Out of our own cash flow. Our debt-free status gives us an opportunity to think about choices for the future, but it’s not a stake in the ground. Prudent use of leverage at the right time would be appropriate, whether it’s supporting growth strategies or share repurchase or ultimately changing our dividend payout situation.
Resistance is a natural human reaction to change. How has your tolerance level for people’s resistance changed over the years?
I am less tolerant of any overt or covert resistance to change than I was a few years ago. We need to get this business moving and keep it moving. Anyone who doesn’t understand that the pace of change in this business has increased will not find me very tolerant.
BRENNAN; From Architect TO Deconstructionist
When Ed Brennan, 61, Sears’ chairman and CEO, announced in November 1994 that he intended to retire within a year, he didn’t go quietly. Instead, he coupled his announcement with another that effectively split Sears, Roebuck and Co.’s $33 billion core retailing business-the Merchandise Group-from its 53-year-old, $21.4 billion insurance concern, Allstate.
Coming on the heels of a successful corporate restructuring begun in 1992, which eliminated the company’s nonstrategic financial and real-estate businesses, the Allstate spin-off was a fitting denouement. Indeed, the irony was thick: As one of several architects who built Sears’ diversified portfolio of retailing and financial services in the 1980s-arguably a failed experiment-Brennan became its principal deconstructionist. “1 wasn’t sitting there in the 1980s, saying, ‘I don’t think this is the right strategy, and I’m going to take it apart some day,’ he says. “That thinking evolved over time.” In fact, Brennan initially resisted the dismantling of Sears, only to come around in the face of the conglomerate’s abysmal performance in the early 1990s.
Before his retirement last month, the gravel-voiced Brennan, a 39-year Sears veteran, sat down with CE editors to discuss the restructuring that helped Sears lift operating profits to $890 million in 1994, a significant turnaround from 1992’s losses of $2.9 billion.
What forces pushed you to spin off Allstate?
No. 1, the investment community had not recognized the value we created in the financial-services business. No. 2, building those businesses caused us to take on enormous debt-about $52 billion or $53 billion. Third, we weren’t doing well in our core merchandising business. Today, the investor base wants more of a pure play, a pure retail stock, than one that’s 50 percent insurance.
Is Sears competitive with giants such as Wal-Mart and Kmart?
Yes. But you have to look at the overall assortment; we overlap on some merchandise and price points. We also carry merchandise they don’t, and price points they don’t.
Does being price- or cost-competitive ensure success in today’s overstored retailing arena?
We have one enormous advantage in that three-quarters of the American public shops at Sears at least once a year. That means that if you do things well, those customers will purchase more often.
You are handing over the reins of a completely restructured company. How do you feel about that?
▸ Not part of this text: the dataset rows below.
(* ===== verification/RandomRange.v ===== *)
(** * Random numbers in ranges: lib/random_range.c

    Parsing of range lists, the three functions that choose a multiple in a
    range (for [int], [long] and [long long]), the 64-bit [divider] and the
    choice of a bit of a mask.  Signed overflow is undefined; the value of
    [lrand48] is an input. *)

From S2P Require Import Prelude CInt CMem CString Splitstr.
Local Open Scope Z_scope.

(** ** Ranges *)

Record range : Type := Range { r_min : Z; r_max : Z; r_mult : Z }.

(** [sscanf(s, "%i%c", ...)]: the base from the prefix. *)
Definition sscanf_ic (s : cstr) : scan_uc :=
  match skip_space s with
  | [] => ScanEOF
  | s1 =>
      let '(neg, s2) := scan_sign s1 in
      let base := match s2 with
                  | c :: x :: h :: _ =>
                      if (c =c "0"%char) && ((x =c "x"%char) || (x =c "X"%char)) && is_base 16 h then 16
                      else if c =c "0"%char then 8 else 10
                  | c :: _ => if c =c "0"%char then 8 else 10
                  | [] => 10
                  end in
      let '(ds, rest) := span (is_base base) (skip_0x base s2) in
      match ds with
      | [] => ScanFail
      | _ =>
          let v := if neg then - dval base ds else dval base ds in
          let a := s32 (Z.max LONG_MIN (Z.min LONG_MAX v)) in
          match rest with [] => Scan1 a | c :: _ => Scan2 a c end
      end
  end.

(** [None] for the result -1. *)
Definition str_to_int (s : cstr) : option Z :=
  match sscanf_ic s with Scan1 a => Some a | _ => None end.

(** [sprintf(errmsg, "error parsing string %s into an integer", s)] into 256 bytes. *)
Definition parse_error {A} (s : cstr) : res (option A) :=
  if 256 <=? zlength (str "error parsing string " ++ s ++ str " into an integer") then Undef else Ret None.

(** A field that is parsed unless it is missing or empty. *)
Definition field (parse : cstr → option Z) (s : option cstr) (def : Z) : res (option Z) :=
  match s with
  | None | Some [] => Ret (Some def)
  | Some s => match parse s with Some v => Ret (Some v) | None => parse_error s end
  end.

(** The first colon cuts off a field. *)
Definition cut_colon (s : cstr) : cstr * option cstr :=
  let '(a, rest) := span (λ c, negb (c =c ":"%char)) s in
  (a, match rest with [] => None | _ :: r => Some r end).

(** One token; [None] for a parse error. *)
Definition parse_range (parse : cstr → option Z) (defmin defmax defmult : Z) (tok : cstr) : res (option range) :=
  let '(n1str, n2str) := cut_colon tok in
  let '(n2str, multstr) := match n2str with
                           | Some s => let '(a, m) := cut_colon s in (Some a, m)
                           | None => (None, None)
                           end in
  mn ← field parse (Some n1str) defmin;
  match mn with
  | None => Ret None
  | Some mn =>
      mx ← (match n2str with None => Ret (Some mn) | _ => field parse n2str defmax end);
      match mx with
      | None => Ret None
      | Some mx =>
          ml ← field parse multstr defmult;
          Ret (match ml with Some ml => Some (Range mn mx ml) | None => None end)
      end
  end.

(** The loop over the tokens, writing to the array of [ncommas + 1] ranges. *)
Fixpoint parse_loop (parse : cstr → option Z) (defmin defmax defmult : Z) (toks : list cstr)
  (ranges : list (option range)) (rp : Z) : res (option (list (option range) * Z)) :=
  match toks with
  | [] => Ret (Some (ranges, rp))
  | tok :: toks =>
      ranges ← mem_write ranges rp [Some (Range defmin defmax defmult)];
      r ← parse_range parse defmin defmax defmult tok;
      match r with
      | None => Ret None
      | Some r =>
          ranges ← mem_write ranges rp [Some r];
          parse_loop parse defmin defmax defmult toks ranges (rp + 1)
      end
  end.

(** The result, and the array given to the caller; [parse_func] is [None] for the
    null pointer. *)
Definition parse_ranges (s : cstr) (defmin defmax defmult : Z) (parse_func : option (cstr → option Z))
  : res (Z * list (option range)) :=
  let ncommas := length (filter (λ c, c = ","%char) s) in
  let parse := default str_to_int parse_func in
  r ← parse_loop parse defmin defmax defmult (strtok_all s (str ",")) (replicate (S ncommas) None) 0;
  Ret (match r with Some (ranges, n) => (n, ranges) | None => (-1, []) end).

(** [r] is assumed to be a range that was parsed. *)
Definition range_get (rbuf : list (option range)) (r : Z) : res range :=
  x ← mem_get rbuf r; match x with Some x => Ret x | None => Undef end.
Definition range_min (rbuf : list (option range)) (r : Z) : res Z := x ← range_get rbuf r; Ret (r_min x).
Definition range_max (rbuf : list (option range)) (r : Z) : res Z := x ← range_get rbuf r; Ret (r_max x).
Definition range_mult (rbuf : list (option range)) (r : Z) : res Z := x ← range_get rbuf r; Ret (r_mult x).

(** ** Random numbers *)

(** A value of the signed type whose greatest value is [m]. *)
Definition ck (m z : Z) : res Z := if (- m - 1 <=? z) && (z <=? m) then Ret z else Undef.

(** The exchange, and the moves to multiples. *)
Definition to_multiples (m min max mult : Z) : res (Z * Z) :=
  let '(min, max) := if max <? min then (max, min) else (min, max) in
  r ← crem min mult;
  min ← (if r =? 0 then Ret min else d ← ck m (mult - r); ck m (min + d));
  r ← crem max mult;
  max ← (if r =? 0 then Ret max else ck m (max - r));
  Ret (min, max).

(** [sprintf] of the second message into [char errbuf\[128\]]. *)
Definition no_multiple (min max mult : Z) : res cstr :=
  let t := str "no numbers in the range " ++ fmt_d min ++ str ":" ++ fmt_d max ++
           str " that are a multiple of " ++ fmt_d mult in
  if 128 <=? zlength t then Undef else Ret t.

(** The result, and what [*errp] is set to when [errp] is not null: [None] for the
    null pointer.  [pick nmults min max] is the choice of a number. *)
Definition choose_multiple (m : Z) (pick : Z → Z → Z → res Z) (min max mult : Z) : res (Z * option cstr) :=
  if mult <? 1 then Ret (-1, Some (str "mult arg must be greater than 0"))
  else
    r ← to_multiples m min max mult;
    let '(lo, hi) := (r : Z * Z) in
    if hi <? lo then msg ← no_multiple min max mult; Ret (-1, Some msg)
    else
      d ← ck m (hi - lo);
      nmults ← ck m (d %/ mult + 1);
      k ← pick nmults lo hi;
      p ← ck LONG_MAX (k * mult);
      v ← ck LONG_MAX (lo + p);
      Ret (v, None).

(** [lrand48() % nmults] *)
Definition pick_lrand48 (rnd nmults min max : Z) : res Z := crem rnd nmults.

Definition random_range (rnd min max mult : Z) : res (Z * option cstr) :=
  choose_multiple INT_MAX (pick_lrand48 rnd) min max mult.
Definition random_rangel (rnd min max mult : Z) : res (Z * option cstr) :=
  choose_multiple LONG_MAX (pick_lrand48 rnd) min max mult.

(** [rand & (1 << cnt)]: the shift is one of [int]. *)
Definition rand_bit (rand cnt : Z) : res bool :=
  if (0 <=? cnt) && (cnt <? 31) then Ret (negb (Z.land rand (Z.shiftl 1 cnt) =? 0)) else Undef.

(** The recursion ends at the latest when [cnt] is 33. *)
Fixpoint divider (fuel : nat) (rnd min max cnt rand : Z) : res Z :=
  match fuel with
  | O => NoFuel
  | S fuel =>
      if 32 <? cnt then Ret (-1)
      else
        let rand := if (cnt =? 0) || (rand <? -1) then rnd else rand in
        diff ← ck LONG_MAX (max - min);
        if diff <=? 2147483647 then ck LONG_MAX (min + rand)
        else
          let half := diff %/ 2 in
          med ← ck LONG_MAX (min + half);
          b ← rand_bit rand cnt;
          if half <=? 2147483647 then ck LONG_MAX ((if b : bool then med else min) + rand)
          else if b : bool then divider fuel rnd med max (cnt + 1) rand
          else divider fuel rnd min med (cnt + 1) rand
  end.

Definition pick_divider (rnd nmults min max : Z) : res Z :=
  if max <=? 2147483647 then crem rnd nmults
  else randnum ← divider 34 rnd min max 0 (-1); crem randnum nmults.
Definition random_rangell (rnd min max mult : Z) : res (Z * option cstr) :=
  choose_multiple LONG_MAX (pick_divider rnd) min max mult.

(** ** Bits *)

Fixpoint count_bits (n : nat) (mask bit nbits : Z) : Z :=
  match n with
  | O => nbits
  | S n => count_bits n mask (s64 (Z.shiftl bit 1)) (if negb (Z.land mask bit =? 0) then nbits + 1 else nbits)
  end.

(** The shifts until the chosen bit has been passed: their number. *)
Fixpoint shift_loop (fuel : nat) (mask bit nshift : Z) : res Z :=
  match fuel with
  | O => NoFuel
  | S fuel =>
      if bit =? 0 then Ret nshift
      else shift_loop fuel (Z.shiftr mask 1) (if negb (Z.land mask 1 =? 0) then bit - 1 else bit) (nshift + 1)
  end.

Definition random_bit (rnd mask : Z) : res Z :=
  if mask =? 0 then Ret 0
  else
    let nbits := count_bits 64 mask 1 0 in
    r ← random_range rnd 1 nbits 1;
    nshift ← shift_loop 66 mask (fst (r : Z * option cstr)) 0;
    Ret (s64 (Z.shiftl 1 (nshift - 1))).

(** ** Choosing a multiple *)

Lemma ck_ok m z : - m - 1 ≤ z ≤ m → ck m z = Ret z.
Proof. intros. unfold ck. by rewrite !(proj2 (Z.leb_le _ _)) by lia. Qed.

(** The first multiple from [lo] on and the last one up to [hi]. *)
Definition first_mult (lo mult : Z) : Z := mult * ((lo + mult - 1) / mult).
Definition last_mult (hi mult : Z) : Z := mult * (hi / mult).

Lemma multiples_between lo hi mult v :
  1 ≤ mult →
  lo ≤ v ≤ hi ∧ v mod mult = 0 ↔ ∃ k, 0 ≤ k ∧ v = first_mult lo mult + k * mult ∧ v ≤ last_mult hi mult.
Proof.
  intros Hm. unfold first_mult, last_mult. split.
  - intros [Hv Hz]. rewrite Z.mod_eq in Hz by lia. set (q := v / mult) in *. exists (q - (lo + mult - 1) / mult).
    assert (Hlo : (lo + mult - 1) / mult < q + 1) by (apply Z.div_lt_upper_bound; nia).
    assert (Hhi : q ≤ hi / mult) by (apply Z.div_le_lower_bound; lia). split; [lia|]. split; nia.
  - intros (k & Hk & -> & Hle). pose proof (Z.mul_succ_div_gt (lo + mult - 1) mult ltac:(lia)).
    pose proof (Z.mul_div_le hi mult ltac:(lia)). split; [nia|].
    rewrite (Z.mul_comm mult), <- Z.mul_add_distr_r. apply Z_mod_mult.
Qed.

Lemma first_mult_eq lo mult :
  1 ≤ mult → first_mult lo mult = if lo mod mult =? 0 then lo else lo + (mult - lo mod mult).
Proof.
  intros Hm. unfold first_mult. pose proof (Z.div_mod lo mult ltac:(lia)) as He.
  pose proof (Z.mod_pos_bound lo mult ltac:(lia)). case_if.
  - rewrite <- (Z.div_unique (lo + mult - 1) mult (lo / mult) (mult - 1)); lia.
  - rewrite <- (Z.div_unique (lo + mult - 1) mult (lo / mult + 1) (lo mod mult - 1)); lia.
Qed.

Lemma last_mult_eq hi mult : 1 ≤ mult → last_mult hi mult = hi - hi mod mult.
Proof. intros Hm. unfold last_mult. rewrite Z.mod_eq; lia. Qed.

Lemma to_multiples_spec m min max mult :
  0 ≤ Z.min min max → Z.max min max + mult ≤ m → 1 ≤ mult →
  to_multiples m min max mult = Ret (first_mult (Z.min min max) mult, last_mult (Z.max min max) mult).
Proof.
  intros Hlo Hhi Hm. unfold to_multiples.
  replace (if max <? min then (max, min) else (min, max)) with (Z.min min max, Z.max min max)
    by (case_if; f_equal; lia).
  set (lo := Z.min min max) in *. set (hi := Z.max min max) in *. assert (lo ≤ hi) by lia.
  rewrite !crem_ok, res_bind_ret, first_mult_eq, last_mult_eq by lia.
  pose proof (Z.mod_pos_bound lo mult ltac:(lia)). pose proof (Z.mod_pos_bound hi mult ltac:(lia)).
  case_if; [|rewrite ck_ok, res_bind_ret, ck_ok by lia]; rewrite !res_bind_ret;
    (case_if; [|rewrite ck_ok by lia]; rewrite res_bind_ret; repeat f_equal; lia).
Qed.

Lemma no_multiple_ok min max mult :
  0 ≤ min ≤ LONG_MAX → 0 ≤ max ≤ LONG_MAX → 0 ≤ mult ≤ LONG_MAX → ∃ msg, no_multiple min max mult = Ret msg.
Proof.
  assert (Hl : ∀ n, 0 ≤ n ≤ LONG_MAX → zlength (fmt_d n) ≤ 19).
  { intros n Hn. unfold fmt_d. rewrite (proj2 (Z.ltb_ge n 0)) by lia. pose proof (digits_length 10 n 19).
    unfold LONG_MAX in *. lia. }
  intros H1%Hl H2%Hl H3%Hl. unfold no_multiple. eexists. rewrite (proj2 (Z.leb_gt _ _)); [done|].
  rewrite !length_app. change (length (str "no numbers in the range ")) with 24%nat. change (length (str ":")) with 1%nat.
  change (length (str " that are a multiple of ")) with 24%nat. lia.
Qed.
Lemma print_short tcid tnum ttype tmesg s :
  text_ok 100 tcid → text_ok 1300 tmesg → INT_MIN ≤ tnum ≤ INT_MAX →
  ∃ s', tst_print strerror garbage tcid tnum ttype tmesg s = Next () s' ∧
    s' = State (Z.lor (T_exitval s) (TTYPE_RESULT ttype)) (T_mode s) (first_time s) (Buffered s) (Lastr s) (tst_count s)
      (tst_brk_entered s) (TCID s) (errno s) (TEST_ERRNO s) (TEST_RETURN s)
      (stdout s ++ print_line (T_mode s) tcid tnum ttype tmesg (errs s)).
Proof using garbage_length strerror_nonul strerror_short.
  intros [Ht Htl] [Hm Hml] Hn.
  destruct (tst_print_spec strerror garbage garbage_length strerror_nonul tcid tnum ttype tmesg s Ht Hm) as (H1 & H2 & _).
  unfold print_line. destruct (quiet (T_mode s) ttype).
  - rewrite H1 by done. eexists. split; [done|]. by rewrite app_nil_r.
  - rewrite H2 by (done || by apply line_short). eexists. split; [done|]. done.
Qed.

Lemma result_flags t f : Z.land TTYPE_MASK f = 0 → has (TTYPE_RESULT t) f = false.
Proof. intros H. unfold has, TTYPE_RESULT. by rewrite <- Z.land_assoc, H, Z.land_0_r. Qed.

Lemma held_text l es : TTYPE_RESULT (Last_type l) = Last_type l →
  print_line NOPASS (Last_tcid l) (Last_num l) (Last_type l) (Last_mesg l) es = held_line l.
Proof.
  intros E. unfold held_line, print_line, line. rewrite <- E. by rewrite !result_flags.
Qed.

Lemma mesg_ok file lineno ttype text :
  call_ok (Resm file lineno ttype text) → text_ok 1300 (mesg file lineno ttype text).
Proof.
  clear garbage_length. intros ([Hn Hl] & Hne & Hline & Hf). unfold mesg. destruct file as [f|]; [|split; [done|lia]].
  case_if; [|split; [done|lia]]. destruct Hf as [Hfn Hfl]. unfold location. split.
  - repeat apply nonul_app; auto with nonul.
  - rewrite !length_app. pose proof (fmt_d_length lineno Hline). simpl (length (str ":")). simpl (length (str ": ")). lia.
Qed.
We have a relatively young, and very solid, management team in place. Arthur Martinez, who I recruited more than two years ago, is looked upon by everyone in this industry as one of the real stars. In terms of debt, our balance sheets are strong. And, finally, we’re doing well and have momentum in both businesses.
John Kador, a freelance writer based in Geneva, IL, reports on business and information-technology issues.